> PROBLEM DESCRIPTION
Of the lines below, write out exactly those from the line with "(** ** Operations are delivered *)" through the line with "Lemma system_make_weight w", both included, and skip the rest.

Stored data entries
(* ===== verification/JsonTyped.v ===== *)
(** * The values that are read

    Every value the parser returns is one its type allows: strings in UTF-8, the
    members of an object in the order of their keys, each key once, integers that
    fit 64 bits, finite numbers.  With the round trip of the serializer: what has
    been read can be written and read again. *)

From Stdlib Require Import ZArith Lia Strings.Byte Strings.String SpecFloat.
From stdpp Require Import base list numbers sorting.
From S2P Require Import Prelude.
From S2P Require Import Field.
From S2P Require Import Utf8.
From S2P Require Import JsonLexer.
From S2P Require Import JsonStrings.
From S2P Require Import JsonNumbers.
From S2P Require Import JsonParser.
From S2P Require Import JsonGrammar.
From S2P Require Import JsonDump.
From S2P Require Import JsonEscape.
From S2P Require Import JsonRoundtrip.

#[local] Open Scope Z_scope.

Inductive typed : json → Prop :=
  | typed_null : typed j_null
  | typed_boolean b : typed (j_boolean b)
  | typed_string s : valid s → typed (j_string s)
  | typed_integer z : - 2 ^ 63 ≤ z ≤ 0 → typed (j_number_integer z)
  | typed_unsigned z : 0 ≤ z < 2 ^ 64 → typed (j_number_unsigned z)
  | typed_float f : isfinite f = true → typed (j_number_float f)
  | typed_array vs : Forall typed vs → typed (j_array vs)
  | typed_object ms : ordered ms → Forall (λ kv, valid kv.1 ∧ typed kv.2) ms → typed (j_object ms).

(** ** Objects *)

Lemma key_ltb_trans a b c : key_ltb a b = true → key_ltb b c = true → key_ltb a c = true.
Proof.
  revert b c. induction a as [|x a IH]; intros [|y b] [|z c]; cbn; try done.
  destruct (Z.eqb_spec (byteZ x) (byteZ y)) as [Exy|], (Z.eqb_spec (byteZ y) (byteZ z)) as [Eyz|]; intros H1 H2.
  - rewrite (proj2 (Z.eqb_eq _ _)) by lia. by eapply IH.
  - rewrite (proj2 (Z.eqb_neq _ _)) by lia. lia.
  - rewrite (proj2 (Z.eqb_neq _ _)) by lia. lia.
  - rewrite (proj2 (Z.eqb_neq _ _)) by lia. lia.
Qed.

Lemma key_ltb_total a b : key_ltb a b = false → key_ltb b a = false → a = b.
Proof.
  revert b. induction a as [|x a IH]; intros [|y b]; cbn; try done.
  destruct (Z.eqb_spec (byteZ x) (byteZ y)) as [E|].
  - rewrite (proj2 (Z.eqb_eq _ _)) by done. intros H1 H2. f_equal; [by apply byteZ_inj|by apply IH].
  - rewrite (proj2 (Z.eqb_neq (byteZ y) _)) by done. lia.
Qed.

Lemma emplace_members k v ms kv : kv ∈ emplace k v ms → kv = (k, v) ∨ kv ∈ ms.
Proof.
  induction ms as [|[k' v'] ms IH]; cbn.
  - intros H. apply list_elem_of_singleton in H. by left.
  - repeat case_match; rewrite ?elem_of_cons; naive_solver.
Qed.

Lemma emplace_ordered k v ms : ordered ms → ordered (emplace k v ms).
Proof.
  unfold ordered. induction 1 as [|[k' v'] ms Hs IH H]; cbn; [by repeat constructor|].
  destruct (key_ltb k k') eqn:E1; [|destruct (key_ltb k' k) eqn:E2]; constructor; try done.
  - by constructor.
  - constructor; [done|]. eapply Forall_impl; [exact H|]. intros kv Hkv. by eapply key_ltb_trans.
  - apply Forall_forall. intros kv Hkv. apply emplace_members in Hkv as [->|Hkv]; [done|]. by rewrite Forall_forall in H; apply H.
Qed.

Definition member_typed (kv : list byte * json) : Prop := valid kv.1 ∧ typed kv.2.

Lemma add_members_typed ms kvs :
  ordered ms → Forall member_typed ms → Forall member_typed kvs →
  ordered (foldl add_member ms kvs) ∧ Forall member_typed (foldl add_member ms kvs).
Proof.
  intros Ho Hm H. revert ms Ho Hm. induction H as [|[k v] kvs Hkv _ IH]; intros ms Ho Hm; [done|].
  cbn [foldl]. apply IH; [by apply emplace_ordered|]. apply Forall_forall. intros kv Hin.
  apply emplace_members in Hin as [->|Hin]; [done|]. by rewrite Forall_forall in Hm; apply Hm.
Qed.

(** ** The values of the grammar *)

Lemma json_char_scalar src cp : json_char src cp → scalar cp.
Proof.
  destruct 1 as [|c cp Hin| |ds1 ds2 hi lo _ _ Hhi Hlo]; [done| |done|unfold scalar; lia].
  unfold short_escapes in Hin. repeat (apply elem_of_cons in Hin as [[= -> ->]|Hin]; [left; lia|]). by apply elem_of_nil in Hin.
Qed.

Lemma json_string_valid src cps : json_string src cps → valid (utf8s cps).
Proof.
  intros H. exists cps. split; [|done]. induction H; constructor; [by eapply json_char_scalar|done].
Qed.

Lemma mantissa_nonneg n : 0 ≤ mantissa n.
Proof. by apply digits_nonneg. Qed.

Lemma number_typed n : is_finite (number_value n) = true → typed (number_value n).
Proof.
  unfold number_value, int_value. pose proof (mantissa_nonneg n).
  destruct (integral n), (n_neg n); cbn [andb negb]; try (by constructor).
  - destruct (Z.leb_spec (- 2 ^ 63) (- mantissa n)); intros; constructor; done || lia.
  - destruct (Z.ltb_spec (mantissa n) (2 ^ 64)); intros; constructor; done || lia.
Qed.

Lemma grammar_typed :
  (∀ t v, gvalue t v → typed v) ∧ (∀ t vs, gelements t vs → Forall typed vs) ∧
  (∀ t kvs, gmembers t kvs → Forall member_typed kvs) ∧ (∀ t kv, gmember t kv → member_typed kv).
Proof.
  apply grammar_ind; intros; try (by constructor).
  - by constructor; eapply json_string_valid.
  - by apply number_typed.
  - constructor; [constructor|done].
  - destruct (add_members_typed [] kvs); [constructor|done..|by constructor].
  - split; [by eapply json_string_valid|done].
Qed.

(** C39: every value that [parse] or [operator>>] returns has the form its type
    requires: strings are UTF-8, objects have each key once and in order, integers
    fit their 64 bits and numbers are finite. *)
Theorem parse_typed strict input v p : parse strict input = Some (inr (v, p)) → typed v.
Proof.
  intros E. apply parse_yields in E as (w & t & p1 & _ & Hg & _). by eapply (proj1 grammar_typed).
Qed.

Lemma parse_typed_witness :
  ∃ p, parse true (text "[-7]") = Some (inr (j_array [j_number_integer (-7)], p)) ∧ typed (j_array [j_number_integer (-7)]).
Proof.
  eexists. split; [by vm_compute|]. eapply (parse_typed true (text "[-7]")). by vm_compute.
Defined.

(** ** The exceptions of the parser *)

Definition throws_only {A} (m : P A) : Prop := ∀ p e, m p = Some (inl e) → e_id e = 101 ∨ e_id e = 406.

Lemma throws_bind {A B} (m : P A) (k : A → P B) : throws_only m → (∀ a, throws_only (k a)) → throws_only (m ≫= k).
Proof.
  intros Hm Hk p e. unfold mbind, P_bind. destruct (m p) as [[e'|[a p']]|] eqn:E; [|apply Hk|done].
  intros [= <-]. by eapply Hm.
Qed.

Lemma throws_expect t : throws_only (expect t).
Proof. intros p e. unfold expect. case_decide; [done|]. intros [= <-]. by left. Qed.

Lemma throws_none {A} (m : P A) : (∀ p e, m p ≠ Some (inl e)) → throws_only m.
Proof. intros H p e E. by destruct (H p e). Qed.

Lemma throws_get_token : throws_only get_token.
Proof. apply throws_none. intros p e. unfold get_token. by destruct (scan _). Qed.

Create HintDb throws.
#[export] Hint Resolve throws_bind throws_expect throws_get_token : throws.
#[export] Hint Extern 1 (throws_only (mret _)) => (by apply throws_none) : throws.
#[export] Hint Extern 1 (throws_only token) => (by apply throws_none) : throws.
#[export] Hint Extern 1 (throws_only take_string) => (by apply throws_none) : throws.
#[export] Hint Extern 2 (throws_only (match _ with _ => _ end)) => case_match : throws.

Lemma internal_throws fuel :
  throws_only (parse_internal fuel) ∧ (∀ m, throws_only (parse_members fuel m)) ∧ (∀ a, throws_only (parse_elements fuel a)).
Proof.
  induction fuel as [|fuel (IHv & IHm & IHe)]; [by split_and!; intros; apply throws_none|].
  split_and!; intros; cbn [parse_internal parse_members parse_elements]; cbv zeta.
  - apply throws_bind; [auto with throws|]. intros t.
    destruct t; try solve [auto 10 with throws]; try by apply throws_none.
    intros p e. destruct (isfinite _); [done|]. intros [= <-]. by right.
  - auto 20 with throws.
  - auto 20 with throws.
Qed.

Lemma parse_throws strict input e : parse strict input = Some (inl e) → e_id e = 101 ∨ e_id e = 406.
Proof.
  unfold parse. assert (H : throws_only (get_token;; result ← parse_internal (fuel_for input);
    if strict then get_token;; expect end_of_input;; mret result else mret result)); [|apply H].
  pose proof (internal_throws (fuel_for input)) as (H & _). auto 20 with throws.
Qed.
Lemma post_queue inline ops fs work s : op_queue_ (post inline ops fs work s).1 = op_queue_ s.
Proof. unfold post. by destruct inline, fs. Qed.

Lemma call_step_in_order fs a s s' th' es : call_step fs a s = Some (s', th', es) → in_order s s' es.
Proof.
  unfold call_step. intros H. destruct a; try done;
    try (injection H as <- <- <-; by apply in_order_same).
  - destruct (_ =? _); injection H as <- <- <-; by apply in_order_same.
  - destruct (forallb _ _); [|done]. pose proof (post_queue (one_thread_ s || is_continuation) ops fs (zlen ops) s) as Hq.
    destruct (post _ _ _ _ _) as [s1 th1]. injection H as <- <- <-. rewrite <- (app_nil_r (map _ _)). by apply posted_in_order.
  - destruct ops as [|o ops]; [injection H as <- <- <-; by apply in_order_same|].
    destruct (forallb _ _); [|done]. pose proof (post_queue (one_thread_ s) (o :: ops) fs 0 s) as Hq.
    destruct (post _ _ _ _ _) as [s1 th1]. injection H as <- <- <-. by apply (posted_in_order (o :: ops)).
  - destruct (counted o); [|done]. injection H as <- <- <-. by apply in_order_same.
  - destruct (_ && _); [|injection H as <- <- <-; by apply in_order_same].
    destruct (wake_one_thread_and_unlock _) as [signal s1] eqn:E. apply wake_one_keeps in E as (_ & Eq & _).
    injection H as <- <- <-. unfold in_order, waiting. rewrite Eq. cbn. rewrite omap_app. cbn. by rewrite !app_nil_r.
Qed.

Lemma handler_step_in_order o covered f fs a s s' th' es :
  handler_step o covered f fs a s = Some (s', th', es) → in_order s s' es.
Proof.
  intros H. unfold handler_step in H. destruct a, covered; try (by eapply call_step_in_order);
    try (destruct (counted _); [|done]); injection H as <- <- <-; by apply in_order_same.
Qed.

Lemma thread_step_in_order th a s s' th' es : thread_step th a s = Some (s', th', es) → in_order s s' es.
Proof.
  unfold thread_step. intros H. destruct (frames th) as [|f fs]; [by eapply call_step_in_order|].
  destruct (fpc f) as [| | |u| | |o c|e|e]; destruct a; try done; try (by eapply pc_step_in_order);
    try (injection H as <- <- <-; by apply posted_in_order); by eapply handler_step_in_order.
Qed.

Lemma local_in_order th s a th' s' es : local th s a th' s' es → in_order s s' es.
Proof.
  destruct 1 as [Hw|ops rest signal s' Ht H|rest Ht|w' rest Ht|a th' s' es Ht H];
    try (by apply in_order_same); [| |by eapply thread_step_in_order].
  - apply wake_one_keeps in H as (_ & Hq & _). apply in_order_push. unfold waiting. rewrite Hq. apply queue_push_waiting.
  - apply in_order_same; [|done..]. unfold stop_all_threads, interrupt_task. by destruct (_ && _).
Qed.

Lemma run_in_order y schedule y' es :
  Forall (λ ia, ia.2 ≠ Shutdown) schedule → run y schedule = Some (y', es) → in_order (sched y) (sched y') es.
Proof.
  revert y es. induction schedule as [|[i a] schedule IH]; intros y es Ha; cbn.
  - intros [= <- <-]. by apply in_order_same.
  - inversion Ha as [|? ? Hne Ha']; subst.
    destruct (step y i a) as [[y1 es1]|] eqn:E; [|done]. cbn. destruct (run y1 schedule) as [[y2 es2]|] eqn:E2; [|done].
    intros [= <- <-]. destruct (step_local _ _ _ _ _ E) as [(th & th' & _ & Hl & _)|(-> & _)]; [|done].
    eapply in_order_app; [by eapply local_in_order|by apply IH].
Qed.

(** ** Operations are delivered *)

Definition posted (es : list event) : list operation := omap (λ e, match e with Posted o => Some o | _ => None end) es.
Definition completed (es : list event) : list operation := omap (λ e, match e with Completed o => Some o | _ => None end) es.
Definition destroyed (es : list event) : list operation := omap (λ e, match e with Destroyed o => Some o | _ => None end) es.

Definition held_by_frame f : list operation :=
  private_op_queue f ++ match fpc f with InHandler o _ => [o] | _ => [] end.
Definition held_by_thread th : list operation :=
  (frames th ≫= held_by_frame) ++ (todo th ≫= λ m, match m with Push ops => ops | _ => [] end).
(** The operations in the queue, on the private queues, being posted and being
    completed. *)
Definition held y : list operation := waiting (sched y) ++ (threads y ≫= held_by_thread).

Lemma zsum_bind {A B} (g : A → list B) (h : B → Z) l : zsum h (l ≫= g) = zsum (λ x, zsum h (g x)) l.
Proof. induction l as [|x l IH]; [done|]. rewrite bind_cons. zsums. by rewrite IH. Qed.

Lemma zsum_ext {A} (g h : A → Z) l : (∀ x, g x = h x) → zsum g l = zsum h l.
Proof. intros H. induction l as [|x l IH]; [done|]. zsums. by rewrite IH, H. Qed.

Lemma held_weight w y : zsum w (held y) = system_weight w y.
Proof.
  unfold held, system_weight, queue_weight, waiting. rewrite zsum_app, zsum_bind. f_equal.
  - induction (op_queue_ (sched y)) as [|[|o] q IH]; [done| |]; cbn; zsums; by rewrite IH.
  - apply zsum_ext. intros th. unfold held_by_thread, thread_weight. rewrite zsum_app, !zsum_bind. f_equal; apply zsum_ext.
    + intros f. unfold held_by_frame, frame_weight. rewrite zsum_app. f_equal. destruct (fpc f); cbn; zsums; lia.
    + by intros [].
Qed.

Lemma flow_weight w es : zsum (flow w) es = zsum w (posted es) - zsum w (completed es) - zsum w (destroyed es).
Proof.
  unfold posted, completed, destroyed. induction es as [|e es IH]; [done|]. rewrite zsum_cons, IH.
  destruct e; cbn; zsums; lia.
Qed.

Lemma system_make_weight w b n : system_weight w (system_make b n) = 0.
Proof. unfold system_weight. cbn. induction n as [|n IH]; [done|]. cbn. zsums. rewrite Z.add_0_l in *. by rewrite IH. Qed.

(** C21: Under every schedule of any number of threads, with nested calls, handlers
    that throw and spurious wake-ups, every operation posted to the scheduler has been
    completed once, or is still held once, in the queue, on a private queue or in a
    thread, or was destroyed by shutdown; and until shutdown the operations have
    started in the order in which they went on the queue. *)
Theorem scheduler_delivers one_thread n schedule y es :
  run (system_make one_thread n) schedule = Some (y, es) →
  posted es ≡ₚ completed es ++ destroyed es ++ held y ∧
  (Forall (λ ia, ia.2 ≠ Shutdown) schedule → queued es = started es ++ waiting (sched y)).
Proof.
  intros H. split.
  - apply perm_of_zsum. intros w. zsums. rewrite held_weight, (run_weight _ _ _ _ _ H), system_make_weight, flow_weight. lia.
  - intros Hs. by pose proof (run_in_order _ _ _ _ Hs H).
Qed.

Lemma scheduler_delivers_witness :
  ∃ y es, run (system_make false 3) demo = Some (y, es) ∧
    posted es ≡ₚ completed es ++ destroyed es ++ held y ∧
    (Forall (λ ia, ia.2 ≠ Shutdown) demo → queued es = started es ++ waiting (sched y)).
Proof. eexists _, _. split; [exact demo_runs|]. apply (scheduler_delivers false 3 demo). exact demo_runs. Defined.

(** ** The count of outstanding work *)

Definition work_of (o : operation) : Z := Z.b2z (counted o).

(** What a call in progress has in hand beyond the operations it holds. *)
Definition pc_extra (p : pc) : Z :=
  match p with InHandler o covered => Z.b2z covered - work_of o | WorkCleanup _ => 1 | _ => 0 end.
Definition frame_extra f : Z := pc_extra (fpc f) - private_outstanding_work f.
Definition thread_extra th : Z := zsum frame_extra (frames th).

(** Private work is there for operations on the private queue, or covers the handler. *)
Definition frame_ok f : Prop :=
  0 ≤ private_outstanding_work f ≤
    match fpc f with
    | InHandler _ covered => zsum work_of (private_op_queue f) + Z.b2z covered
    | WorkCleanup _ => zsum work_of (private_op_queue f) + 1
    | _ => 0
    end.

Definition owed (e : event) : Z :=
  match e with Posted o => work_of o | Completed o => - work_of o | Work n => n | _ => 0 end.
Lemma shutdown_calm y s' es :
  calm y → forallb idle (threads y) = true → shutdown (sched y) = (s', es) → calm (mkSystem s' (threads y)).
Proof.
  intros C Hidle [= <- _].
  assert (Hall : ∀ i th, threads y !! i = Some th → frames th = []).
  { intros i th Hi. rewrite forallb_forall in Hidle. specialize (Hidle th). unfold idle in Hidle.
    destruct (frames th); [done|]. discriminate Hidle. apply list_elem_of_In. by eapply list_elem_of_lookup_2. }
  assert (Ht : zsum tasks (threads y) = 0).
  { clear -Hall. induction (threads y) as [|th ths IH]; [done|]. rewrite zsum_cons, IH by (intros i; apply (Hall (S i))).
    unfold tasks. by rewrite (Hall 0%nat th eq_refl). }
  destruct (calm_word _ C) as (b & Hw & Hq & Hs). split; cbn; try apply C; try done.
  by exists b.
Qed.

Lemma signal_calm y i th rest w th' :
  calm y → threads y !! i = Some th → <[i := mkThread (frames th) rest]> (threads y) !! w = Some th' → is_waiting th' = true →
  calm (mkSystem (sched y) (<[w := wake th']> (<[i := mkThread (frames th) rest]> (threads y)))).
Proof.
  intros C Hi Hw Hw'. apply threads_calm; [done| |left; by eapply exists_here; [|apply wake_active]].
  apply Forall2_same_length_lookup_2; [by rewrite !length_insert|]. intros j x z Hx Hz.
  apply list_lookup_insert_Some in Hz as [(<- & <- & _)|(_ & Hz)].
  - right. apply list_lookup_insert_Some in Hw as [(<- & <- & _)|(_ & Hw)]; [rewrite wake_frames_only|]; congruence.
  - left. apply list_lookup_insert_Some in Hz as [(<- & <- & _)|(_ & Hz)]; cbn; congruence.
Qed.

> RESPONSE BELOW
(** ** Operations are delivered *)

Definition posted (es : list event) : list operation := omap (λ e, match e with Posted o => Some o | _ => None end) es.
Definition completed (es : list event) : list operation := omap (λ e, match e with Completed o => Some o | _ => None end) es.
Definition destroyed (es : list event) : list operation := omap (λ e, match e with Destroyed o => Some o | _ => None end) es.

Definition held_by_frame f : list operation :=
  private_op_queue f ++ match fpc f with InHandler o _ => [o] | _ => [] end.
Definition held_by_thread th : list operation :=
  (frames th ≫= held_by_frame) ++ (todo th ≫= λ m, match m with Push ops => ops | _ => [] end).
(** The operations in the queue, on the private queues, being posted and being
    completed. *)
Definition held y : list operation := waiting (sched y) ++ (threads y ≫= held_by_thread).

Lemma zsum_bind {A B} (g : A → list B) (h : B → Z) l : zsum h (l ≫= g) = zsum (λ x, zsum h (g x)) l.
Proof. induction l as [|x l IH]; [done|]. rewrite bind_cons. zsums. by rewrite IH. Qed.

Lemma zsum_ext {A} (g h : A → Z) l : (∀ x, g x = h x) → zsum g l = zsum h l.
Proof. intros H. induction l as [|x l IH]; [done|]. zsums. by rewrite IH, H. Qed.

Lemma held_weight w y : zsum w (held y) = system_weight w y.
Proof.
  unfold held, system_weight, queue_weight, waiting. rewrite zsum_app, zsum_bind. f_equal.
  - induction (op_queue_ (sched y)) as [|[|o] q IH]; [done| |]; cbn; zsums; by rewrite IH.
  - apply zsum_ext. intros th. unfold held_by_thread, thread_weight. rewrite zsum_app, !zsum_bind. f_equal; apply zsum_ext.
    + intros f. unfold held_by_frame, frame_weight. rewrite zsum_app. f_equal. destruct (fpc f); cbn; zsums; lia.
    + by intros [].
Qed.

Lemma flow_weight w es : zsum (flow w) es = zsum w (posted es) - zsum w (completed es) - zsum w (destroyed es).
Proof.
  unfold posted, completed, destroyed. induction es as [|e es IH]; [done|]. rewrite zsum_cons, IH.
  destruct e; cbn; zsums; lia.
Qed.

Lemma system_make_weight w b n : system_weight w (system_make b n) = 0.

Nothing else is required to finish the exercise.